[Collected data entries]

Lemma mul_to_int (sx : bool) (p c : positive) (ec a b : Z) :
  Z.pos p < 2 ^ 52 ->
  Z.pos (digits2_pos c) = 53 ->
  -60 <= ec <= -52 ->
  core_ok (Z.pos c) ec a b ->
  PyFloat.to_int
    (SFmul 53 1024 (binary_round 53 1024 sx p 0) (S754_finite false c ec))
  = Ret (if sx then - (Z.pos p * a / b) else Z.pos p * a / b).
Proof.
  intros Hp Hc Hec Hcore.
  destruct (binary_round_small sx p ltac:(lia)) as (m & -> & Hm & Hmd).
  pose proof (digits2_pos_bounds p) as Hpb.
  set (d := Z.pos (digits2_pos p)) in *.
  assert (0 < d <= 52) as Hd.
  { split; [unfold d; lia|].
    destruct (Z_lt_le_dec 52 d) as [Hlt|?]; [|assumption].
    assert (2 ^ 52 <= 2 ^ (d - 1)) by (apply Z.pow_le_mono_r; lia). lia. }
  set (P := 2 ^ (53 - d)) in *.
  assert (2 <= P) as HP.
  { unfold P. change 2 with (2 ^ 1) at 1. apply Z.pow_le_mono_r; lia. }
  pose proof (digits2_pos_bounds m) as Hmb. rewrite Hmd in Hmb.
  change (53 - 1) with 52 in Hmb.
  pose proof (digits2_pos_bounds c) as Hcb. rewrite Hc in Hcb.
  change (53 - 1) with 52 in Hcb.
  cbn [SFmul xorb]. rewrite xorb_false_r.
  pose proof (digits2_pos_bounds (m * c)) as HMb.
  set (D := Z.pos (digits2_pos (m * c))) in *.
  rewrite Pos2Z.inj_mul in HMb.
  assert (2 ^ 104 <= Z.pos m * Z.pos c < 2 ^ 106) as HM.
  { change (2 ^ 104) with (2 ^ 52 * 2 ^ 52). change (2 ^ 106) with (2 ^ 53 * 2 ^ 53).
    split; nia. }
  assert (D = 105 \/ D = 106) as HD.
  { assert (104 < D) by (apply (Z.pow_lt_mono_r_iff 2); lia).
    assert (D - 1 < 106) by (apply (Z.pow_lt_mono_r_iff 2); lia).
    lia. }
  destruct (binary_round_aux_rne sx (m * c) (d - 53 + ec) D eq_refl
              ltac:(lia) ltac:(lia) ltac:(lia))
    as (m' & e' & R & -> & Hrne & Hfin).
  rewrite Pos2Z.inj_mul, Hm in Hrne.
  rewrite Hm in HMb, Hmb. fold P in Hrne, HMb, Hmb.
  destruct (Hcore (Z.pos p) P (D - 53) R ltac:(lia) HP Hmb) as [Hs HR]; auto.
  { replace (D - 53 + 52) with (D - 1) by lia.
    replace (D - 53 + 53) with D by lia. exact HMb. }
  { lia. }
  assert (2 ^ (- (d - 53 + ec + (D - 53))) = 2 ^ (- ec - (D - 53)) * P) as HW.
  { unfold P. rewrite <- Z.pow_add_r by lia. f_equal. lia. }
  assert (0 < 2 ^ (- ec - (D - 53)) * P) as HWpos.
  { apply Z.mul_pos_pos; [apply Z.pow_pos_nonneg|]; lia. }
  unfold PyFloat.to_int.
  assert (Z.pos m' / 2 ^ (- e') = R / (2 ^ (- ec - (D - 53)) * P)
          /\ (e' = 0 -> Z.pos m' = R / (2 ^ (- ec - (D - 53)) * P))) as [Hneg Hzero].
  { rewrite <- HW.
    destruct Hfin as [(HRlt & -> & ->) | (HR53 & Hm' & ->)].
    - split; [reflexivity|]. lia.
    - rewrite Hm', HR53.
      set (x := d - 53 + ec + (D - 53)) in *.
      assert (x <= -1) by (unfold x; lia).
      replace (- x) with (- (x + 1) + 1) by lia.
      rewrite Z.pow_add_r by lia. change (2 ^ 1) with 2.
      rewrite (Z.mul_comm (2 ^ (- (x + 1))) 2), <- Z.div_div by
        (try apply Z.pow_pos_nonneg; lia).
      change (2 ^ 53 / 2) with (2 ^ 52). split; [reflexivity|].
      intros ->. change (2 ^ (- 0)) with 1. rewrite Z.div_1_r. reflexivity. }
  assert (e' <= 0) as He' by (destruct Hfin as [(_ & _ & ->) | (_ & _ & ->)]; lia).
  destruct (0 <=? e') eqn:Ele.
  - apply Z.leb_le in Ele. assert (e' = 0) as He0 by lia.
    rewrite He0 in *. change (2 ^ 0) with 1. rewrite Z.mul_1_r.
    rewrite (Hzero eq_refl), HR. reflexivity.
  - rewrite Hneg, HR. reflexivity.
Qed.

Lemma int_of_product_exact (c : positive) (ec a b : Z) (n : Z) :
  Z.pos (digits2_pos c) = 53 ->
  -60 <= ec <= -52 ->
  core_ok (Z.pos c) ec a b ->
  0 <= a -> 0 < b ->
  Z.abs n < 2 ^ 52 ->
  int_of_product n (S754_finite false c ec) = Ret (Z.quot (n * a) b).
Proof.
  intros Hc Hec Hcore Ha Hb Hn.
  unfold int_of_product, PyFloat.int_mul, PyFloat.of_int.
  unfold PyFloat.prec, PyFloat.emax.
  destruct n as [|p|p]; cbn [binary_normalize].
  - reflexivity.
  - destruct (binary_round_small false p ltac:(lia)) as (m & Hbr & _).
    pose proof (mul_to_int false p c ec a b ltac:(lia) Hc Hec Hcore) as H.
    rewrite Hbr in *. rewrite H.
    rewrite Z.quot_div_nonneg by lia. reflexivity.
  - destruct (binary_round_small true p ltac:(lia)) as (m & Hbr & _).
    pose proof (mul_to_int true p c ec a b ltac:(lia) Hc Hec Hcore) as H.
    rewrite Hbr in *. rewrite H.
    change (Z.neg p) with (- Z.pos p).
    rewrite Z.mul_opp_l, Z.quot_opp_l by lia.
    rewrite Z.quot_div_nonneg by lia. reflexivity.
Qed.
(** * chemprop/train/evaluate.py: masked multi-task metric evaluation

    A shallow embedding of [select_valid_values], [_evaluate_predictions],
    [evaluate_predictions] and [evaluate], the properties of the
    specification checked against it, and further properties of the code.

    Conventions of the embedding.
    - A Python [float] is a binary64 value: [PrimFloat.float].  [x == 0]
      is the IEEE comparison [PrimFloat.eqb].
    - A cell of the prediction grid is a number or, for multiclass data, a
      list of class scores; a cell of the target grid is a number or [None].
    - [num_tasks] and the indices are natural numbers.
    - A Python exception is a value of [exn]; a computation that may raise
      returns a [result].
    - What the evaluator does to the outside world (a warning given to
      [logger.info] or to [print], a call of a metric function) is recorded
      as a list of [event]s next to the result; the events emitted before
      an exception are kept.
    - [results] (a [defaultdict(list)], then a [dict]) is a [gmap] from the
      metric key to the list of values; [metric_to_func], which the code
      iterates over, is an insertion-ordered dictionary.
    - The metric registry [get_metric_func] and the metric functions are
      parameters, and so is [np.nanmean], which is numpy's: the order in
      which numpy adds the values is not fixed here.  What numpy documents
      of it, that it returns the mean of the entries that are not NaN, is
      the predicate [skip_nan_mean], a hypothesis where it is needed. *)

From Stdlib Require Import PrimFloat.
From stdpp Require Import gmap strings list fin_maps.

(** ** Values, exceptions, events *)

Inductive value :=
| Num (x : float)
| Scores (scores : list float).
(** * AITTA: incident triage agent and its tool client

    A shallow embedding of [aitta_mcp/mcp_client_manager.py],
    [services/agent.py] and the endpoints of [api/api.py] that run the
    agent or summarise its tickets.

    - Python values coming out of [json.loads] are the type [json].
    - Python [str] is [string]; texts are taken to be ASCII, so that
      [str.lower] and slicing act on characters one by one.
    - Exceptions are the type [exn]; a computation is a function from the
      history of external interactions (the [trace]) to a [result] and the
      extended history.
    - The collaborators (tool backends, LLM provider, database, clock) are
      an [environment]: their answer may depend on the whole history.  A
      tool call is awaited under a deadline and may get no answer; the
      provider is called synchronously, and the model has the runs in which
      that call returns or raises.
    - Library functions whose text output is not decided by this repository
      ([json.loads], [json.dumps], [repr] of containers, [datetime]
      formatting) are the fields of a [pylib] record. *)

From Stdlib Require Import String Ascii List ZArith Bool Lia DecimalString Permutation.
Import ListNotations.
Open Scope list_scope.
Open Scope string_scope.
Set Warnings "-register-all".

(* ================================================================= *)
(** ** Python values and strings *)

Module Py.

Inductive json : Type :=
| JNull
| JBool (b : bool)
| JNum (n : Z)
| JStr (s : string)
| JArr (items : list json)
| JObj (fields : list (string * json)).

Definition dict := list (string * json).

(** Characters used inside texts. *)
Definition nl : string := String "010"%char EmptyString.
Definition dq : string := String "034"%char EmptyString.
Definition sq : string := String "039"%char EmptyString.

Definition str_of_Z (z : Z) : string := NilZero.string_of_int (Z.to_int z).
Definition str_of_nat (n : nat) : string := str_of_Z (Z.of_nat n).

(** [s[:n]] *)
Fixpoint str_take (n : nat) (s : string) : string :=
  match n, s with
  | S n', String c s' => String c (str_take n' s')
  | _, _ => EmptyString
  end.

(** [s[-1]] of a list: [None] stands for [IndexError]. *)
Definition list_last {A} (l : list A) : option A :=
  match rev l with x :: _ => Some x | [] => None end.

Definition lower_ascii (c : ascii) : ascii :=
  let n := nat_of_ascii c in
  if andb (65 <=? n)%nat (n <=? 90)%nat then ascii_of_nat (n + 32) else c.

(** [s.lower()] *)
Fixpoint lower (s : string) : string :=
  match s with
  | EmptyString => EmptyString
  | String c s' => String (lower_ascii c) (lower s')
  end.

(** [needle in hay] *)
Fixpoint contains (needle hay : string) : bool :=
  if prefix needle hay then true
  else match hay with
       | EmptyString => false
       | String _ hay' => contains needle hay'
       end.

(** [any(k in s for k in keywords)] *)
Definition any_in (keywords : list string) (s : string) : bool :=
  existsb (fun k => contains k s) keywords.

(** Text after the first occurrence of [sep]: [s.split(sep)[1]] joined with
    what follows it is only needed up to the next fence, see [fenced]. *)
Fixpoint after_first (sep s : string) : option string :=
  if prefix sep s then Some (substring (String.length sep) (String.length s) s)
  else match s with
       | EmptyString => None
       | String _ s' => after_first sep s'
       end.

(** [s.split(sep)[0]] *)
Fixpoint before_first (sep s : string) : string :=
  if prefix sep s then EmptyString
  else match s with
       | EmptyString => EmptyString
       | String c s' => String c (before_first sep s')
       end.

(** [c.isspace()] in the ASCII range *)
Definition is_space (c : ascii) : bool :=
  let n := nat_of_ascii c in
  orb (andb (9 <=? n)%nat (n <=? 13)%nat) (andb (28 <=? n)%nat (n <=? 32)%nat).

Fixpoint lstrip (s : string) : string :=
  match s with
  | String c s' => if is_space c then lstrip s' else s
  | EmptyString => EmptyString
  end.

Fixpoint str_rev_onto (s acc : string) : string :=
  match s with
  | EmptyString => acc
  | String c s' => str_rev_onto s' (String c acc)
  end.

Definition str_rev (s : string) : string := str_rev_onto s EmptyString.

(** [s.strip()] *)
Definition strip (s : string) : string :=
  str_rev (lstrip (str_rev (lstrip s))).

(** [sep.join(parts)] *)
Fixpoint join (sep : string) (parts : list string) : string :=
  match parts with
  | [] => EmptyString
  | [p] => p
  | p :: rest => p ++ sep ++ join sep rest
  end.

(** [d.get(k)] on a dict; the first binding of a key is the one seen. *)
Fixpoint lookup (d : dict) (k : string) : option json :=
  match d with
  | [] => None
  | (k', v) :: d' => if String.eqb k k' then Some v else lookup d' k
  end.

(** [d.get(k, default)] *)
Definition get_or (d : dict) (k : string) (default : json) : json :=
  match lookup d k with Some v => v | None => default end.

(** [bool(v)] *)
Definition truthy (v : json) : bool :=
  match v with
  | JNull => false
  | JBool b => b
  | JNum n => negb (n =? 0)%Z
  | JStr s => negb (String.eqb s EmptyString)
  | JArr l => match l with [] => false | _ => true end
  | JObj d => match d with [] => false | _ => true end
  end.

(** [type(v).__name__] *)
Definition type_name (v : json) : string :=
  match v with
  | JNull => "NoneType"
  | JBool _ => "bool"
  | JNum _ => "int"
  | JStr _ => "str"
  | JArr _ => "list"
  | JObj _ => "dict"
  end.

▶ _Exercise directions_: From the first line of the data above through the line containing "set (P := 2 ^ (53 - d)) in *.", repeat each line exactly, and add nothing.

▶ _Your response_:
Lemma mul_to_int (sx : bool) (p c : positive) (ec a b : Z) :
  Z.pos p < 2 ^ 52 ->
  Z.pos (digits2_pos c) = 53 ->
  -60 <= ec <= -52 ->
  core_ok (Z.pos c) ec a b ->
  PyFloat.to_int
    (SFmul 53 1024 (binary_round 53 1024 sx p 0) (S754_finite false c ec))
  = Ret (if sx then - (Z.pos p * a / b) else Z.pos p * a / b).
Proof.
  intros Hp Hc Hec Hcore.
  destruct (binary_round_small sx p ltac:(lia)) as (m & -> & Hm & Hmd).
  pose proof (digits2_pos_bounds p) as Hpb.
  set (d := Z.pos (digits2_pos p)) in *.
  assert (0 < d <= 52) as Hd.
  { split; [unfold d; lia|].
    destruct (Z_lt_le_dec 52 d) as [Hlt|?]; [|assumption].
    assert (2 ^ 52 <= 2 ^ (d - 1)) by (apply Z.pow_le_mono_r; lia). lia. }
  set (P := 2 ^ (53 - d)) in *.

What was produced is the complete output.